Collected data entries
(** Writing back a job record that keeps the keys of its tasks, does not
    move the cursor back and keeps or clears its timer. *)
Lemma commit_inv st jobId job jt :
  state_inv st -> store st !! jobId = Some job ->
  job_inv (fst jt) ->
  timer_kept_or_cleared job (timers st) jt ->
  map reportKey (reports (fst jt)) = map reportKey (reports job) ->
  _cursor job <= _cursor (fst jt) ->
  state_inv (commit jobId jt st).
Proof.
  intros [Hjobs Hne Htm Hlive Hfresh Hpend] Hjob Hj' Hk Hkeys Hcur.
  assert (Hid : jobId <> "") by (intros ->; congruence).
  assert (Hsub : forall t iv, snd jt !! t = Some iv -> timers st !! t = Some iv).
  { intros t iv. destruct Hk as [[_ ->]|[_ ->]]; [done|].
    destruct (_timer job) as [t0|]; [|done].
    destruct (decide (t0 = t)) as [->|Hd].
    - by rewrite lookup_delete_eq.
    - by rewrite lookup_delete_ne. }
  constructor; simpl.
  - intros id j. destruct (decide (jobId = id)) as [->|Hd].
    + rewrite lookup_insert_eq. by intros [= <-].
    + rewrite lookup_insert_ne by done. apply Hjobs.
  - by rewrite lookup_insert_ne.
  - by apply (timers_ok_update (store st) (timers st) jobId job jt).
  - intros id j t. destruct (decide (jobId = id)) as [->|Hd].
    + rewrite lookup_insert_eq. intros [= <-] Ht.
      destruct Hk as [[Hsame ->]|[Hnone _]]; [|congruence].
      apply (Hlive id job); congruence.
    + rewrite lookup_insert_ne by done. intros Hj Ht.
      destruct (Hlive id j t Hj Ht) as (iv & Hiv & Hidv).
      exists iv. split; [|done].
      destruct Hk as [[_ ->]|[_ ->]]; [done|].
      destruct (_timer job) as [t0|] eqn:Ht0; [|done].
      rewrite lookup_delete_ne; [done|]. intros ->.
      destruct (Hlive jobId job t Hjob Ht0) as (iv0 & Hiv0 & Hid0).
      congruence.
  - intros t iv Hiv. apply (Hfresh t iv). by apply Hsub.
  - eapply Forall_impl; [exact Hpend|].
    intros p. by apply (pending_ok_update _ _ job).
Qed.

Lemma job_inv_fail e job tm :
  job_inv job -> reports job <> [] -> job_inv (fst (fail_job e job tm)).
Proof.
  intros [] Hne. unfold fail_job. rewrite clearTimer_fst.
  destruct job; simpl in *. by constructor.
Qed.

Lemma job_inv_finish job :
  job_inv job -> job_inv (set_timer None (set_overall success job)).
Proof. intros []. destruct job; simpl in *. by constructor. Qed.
--
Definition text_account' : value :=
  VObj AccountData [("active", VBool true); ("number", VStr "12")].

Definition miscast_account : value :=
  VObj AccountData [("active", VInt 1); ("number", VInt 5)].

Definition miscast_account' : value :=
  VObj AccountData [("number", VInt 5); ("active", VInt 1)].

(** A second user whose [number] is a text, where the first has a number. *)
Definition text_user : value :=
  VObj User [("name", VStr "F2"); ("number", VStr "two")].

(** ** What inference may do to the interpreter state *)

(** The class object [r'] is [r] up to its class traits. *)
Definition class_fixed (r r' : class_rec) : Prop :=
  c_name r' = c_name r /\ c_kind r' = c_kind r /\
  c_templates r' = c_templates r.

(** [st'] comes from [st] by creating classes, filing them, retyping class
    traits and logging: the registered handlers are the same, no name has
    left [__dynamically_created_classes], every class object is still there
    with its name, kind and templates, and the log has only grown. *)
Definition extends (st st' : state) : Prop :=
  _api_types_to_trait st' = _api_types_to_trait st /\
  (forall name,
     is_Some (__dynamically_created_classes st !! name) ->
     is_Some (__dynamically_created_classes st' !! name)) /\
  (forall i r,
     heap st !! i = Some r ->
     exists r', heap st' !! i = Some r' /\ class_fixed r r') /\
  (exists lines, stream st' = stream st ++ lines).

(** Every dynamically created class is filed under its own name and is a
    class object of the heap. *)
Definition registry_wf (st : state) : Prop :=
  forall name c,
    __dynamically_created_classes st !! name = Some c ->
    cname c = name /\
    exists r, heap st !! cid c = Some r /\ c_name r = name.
==
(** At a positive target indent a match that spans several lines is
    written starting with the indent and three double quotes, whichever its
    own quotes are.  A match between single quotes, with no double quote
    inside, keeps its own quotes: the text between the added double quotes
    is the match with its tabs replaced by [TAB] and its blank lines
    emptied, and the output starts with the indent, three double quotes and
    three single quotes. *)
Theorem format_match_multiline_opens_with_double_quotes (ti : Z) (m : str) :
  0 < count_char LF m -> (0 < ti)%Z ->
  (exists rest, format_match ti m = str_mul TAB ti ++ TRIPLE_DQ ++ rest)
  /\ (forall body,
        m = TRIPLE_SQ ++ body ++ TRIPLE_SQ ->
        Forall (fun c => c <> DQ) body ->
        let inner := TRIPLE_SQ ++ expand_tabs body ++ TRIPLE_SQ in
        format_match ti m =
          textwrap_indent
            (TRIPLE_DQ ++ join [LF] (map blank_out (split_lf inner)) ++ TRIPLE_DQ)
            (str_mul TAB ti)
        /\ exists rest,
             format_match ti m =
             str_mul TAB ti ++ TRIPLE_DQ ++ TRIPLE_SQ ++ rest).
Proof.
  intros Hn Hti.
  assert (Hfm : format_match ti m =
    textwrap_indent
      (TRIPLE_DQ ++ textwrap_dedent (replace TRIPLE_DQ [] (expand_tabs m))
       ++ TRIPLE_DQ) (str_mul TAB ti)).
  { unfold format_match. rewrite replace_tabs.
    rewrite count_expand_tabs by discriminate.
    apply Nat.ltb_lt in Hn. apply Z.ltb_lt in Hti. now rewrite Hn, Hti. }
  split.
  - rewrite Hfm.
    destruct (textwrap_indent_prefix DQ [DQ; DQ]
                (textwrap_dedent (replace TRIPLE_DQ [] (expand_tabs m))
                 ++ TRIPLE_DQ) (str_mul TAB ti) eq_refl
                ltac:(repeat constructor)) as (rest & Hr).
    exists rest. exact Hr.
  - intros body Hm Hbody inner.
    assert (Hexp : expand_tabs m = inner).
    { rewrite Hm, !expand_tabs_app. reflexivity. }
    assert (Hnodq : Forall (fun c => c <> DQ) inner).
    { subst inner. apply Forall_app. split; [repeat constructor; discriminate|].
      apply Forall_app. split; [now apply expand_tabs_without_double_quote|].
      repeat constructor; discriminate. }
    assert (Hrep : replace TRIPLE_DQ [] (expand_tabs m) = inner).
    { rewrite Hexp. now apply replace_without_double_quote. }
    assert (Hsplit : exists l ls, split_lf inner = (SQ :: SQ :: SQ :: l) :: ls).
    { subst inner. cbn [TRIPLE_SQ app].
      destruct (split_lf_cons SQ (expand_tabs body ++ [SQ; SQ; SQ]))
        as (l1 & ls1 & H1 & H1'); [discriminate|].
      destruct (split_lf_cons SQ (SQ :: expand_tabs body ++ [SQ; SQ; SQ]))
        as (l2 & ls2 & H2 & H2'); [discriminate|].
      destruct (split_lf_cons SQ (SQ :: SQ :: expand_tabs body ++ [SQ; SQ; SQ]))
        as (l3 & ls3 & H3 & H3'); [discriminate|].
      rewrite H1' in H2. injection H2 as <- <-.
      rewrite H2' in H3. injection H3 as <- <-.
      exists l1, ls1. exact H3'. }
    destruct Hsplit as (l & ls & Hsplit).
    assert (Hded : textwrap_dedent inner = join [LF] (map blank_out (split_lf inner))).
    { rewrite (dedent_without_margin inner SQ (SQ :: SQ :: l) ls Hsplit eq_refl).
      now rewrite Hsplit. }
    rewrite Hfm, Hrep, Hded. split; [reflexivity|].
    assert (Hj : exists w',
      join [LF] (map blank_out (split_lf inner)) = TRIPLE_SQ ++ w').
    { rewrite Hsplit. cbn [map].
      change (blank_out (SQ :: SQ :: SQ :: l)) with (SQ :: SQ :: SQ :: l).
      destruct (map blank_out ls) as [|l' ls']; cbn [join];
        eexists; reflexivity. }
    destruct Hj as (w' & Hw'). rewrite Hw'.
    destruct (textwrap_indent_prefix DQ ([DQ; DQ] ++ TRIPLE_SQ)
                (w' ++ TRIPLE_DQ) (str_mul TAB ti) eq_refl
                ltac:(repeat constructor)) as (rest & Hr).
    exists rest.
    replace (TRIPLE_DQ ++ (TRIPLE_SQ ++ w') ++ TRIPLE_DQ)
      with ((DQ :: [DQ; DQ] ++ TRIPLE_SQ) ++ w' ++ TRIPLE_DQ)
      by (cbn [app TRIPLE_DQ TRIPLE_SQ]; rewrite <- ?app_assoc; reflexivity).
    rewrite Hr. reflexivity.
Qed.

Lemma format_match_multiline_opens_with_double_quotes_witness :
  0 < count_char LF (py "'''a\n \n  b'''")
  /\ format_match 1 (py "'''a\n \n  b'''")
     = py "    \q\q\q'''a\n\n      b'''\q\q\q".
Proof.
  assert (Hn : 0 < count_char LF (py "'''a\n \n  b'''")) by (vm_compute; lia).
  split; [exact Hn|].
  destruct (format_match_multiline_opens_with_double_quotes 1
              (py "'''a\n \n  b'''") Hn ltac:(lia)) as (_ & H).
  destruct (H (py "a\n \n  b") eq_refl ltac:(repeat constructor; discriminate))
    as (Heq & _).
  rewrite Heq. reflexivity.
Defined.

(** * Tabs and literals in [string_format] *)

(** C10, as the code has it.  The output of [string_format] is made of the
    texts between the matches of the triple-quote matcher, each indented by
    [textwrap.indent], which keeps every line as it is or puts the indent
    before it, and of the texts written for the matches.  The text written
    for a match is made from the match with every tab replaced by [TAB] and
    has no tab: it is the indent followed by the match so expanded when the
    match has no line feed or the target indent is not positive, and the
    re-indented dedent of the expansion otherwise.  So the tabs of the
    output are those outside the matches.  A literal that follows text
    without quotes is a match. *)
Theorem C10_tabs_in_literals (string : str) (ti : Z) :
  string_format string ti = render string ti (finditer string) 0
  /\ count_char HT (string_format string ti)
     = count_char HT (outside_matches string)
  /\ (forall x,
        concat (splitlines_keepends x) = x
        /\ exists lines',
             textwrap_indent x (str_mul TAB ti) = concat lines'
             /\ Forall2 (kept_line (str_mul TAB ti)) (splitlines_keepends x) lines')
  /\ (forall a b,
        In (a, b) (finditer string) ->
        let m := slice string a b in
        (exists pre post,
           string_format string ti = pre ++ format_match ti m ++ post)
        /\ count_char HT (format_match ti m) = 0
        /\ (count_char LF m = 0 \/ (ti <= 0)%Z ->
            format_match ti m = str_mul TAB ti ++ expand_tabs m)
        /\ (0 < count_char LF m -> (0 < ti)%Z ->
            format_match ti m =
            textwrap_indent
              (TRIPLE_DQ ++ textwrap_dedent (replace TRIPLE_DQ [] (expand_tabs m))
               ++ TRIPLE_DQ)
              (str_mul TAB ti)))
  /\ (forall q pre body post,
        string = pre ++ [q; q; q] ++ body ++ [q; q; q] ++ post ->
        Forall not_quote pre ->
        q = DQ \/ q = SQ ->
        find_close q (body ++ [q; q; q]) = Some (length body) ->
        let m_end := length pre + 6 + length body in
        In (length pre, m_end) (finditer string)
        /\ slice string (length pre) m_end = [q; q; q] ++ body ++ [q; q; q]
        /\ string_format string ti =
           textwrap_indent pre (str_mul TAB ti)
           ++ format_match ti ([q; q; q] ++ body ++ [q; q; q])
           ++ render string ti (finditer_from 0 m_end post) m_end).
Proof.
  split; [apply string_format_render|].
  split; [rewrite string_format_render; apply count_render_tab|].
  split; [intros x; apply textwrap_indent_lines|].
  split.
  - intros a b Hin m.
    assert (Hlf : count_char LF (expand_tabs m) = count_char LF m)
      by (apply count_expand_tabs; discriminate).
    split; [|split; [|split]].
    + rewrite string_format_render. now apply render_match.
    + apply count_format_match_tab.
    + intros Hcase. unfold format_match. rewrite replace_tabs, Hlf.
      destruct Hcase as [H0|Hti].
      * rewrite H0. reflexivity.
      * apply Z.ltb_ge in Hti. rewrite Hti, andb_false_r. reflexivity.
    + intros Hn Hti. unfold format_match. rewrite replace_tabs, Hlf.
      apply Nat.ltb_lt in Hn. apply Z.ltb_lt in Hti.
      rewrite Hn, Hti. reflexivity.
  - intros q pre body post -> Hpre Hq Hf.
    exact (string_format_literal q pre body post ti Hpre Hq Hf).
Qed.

*Your assignment*. Nothing but a number should be given: the count of lines above that include the string "slice".

*Response for this exercise*. 2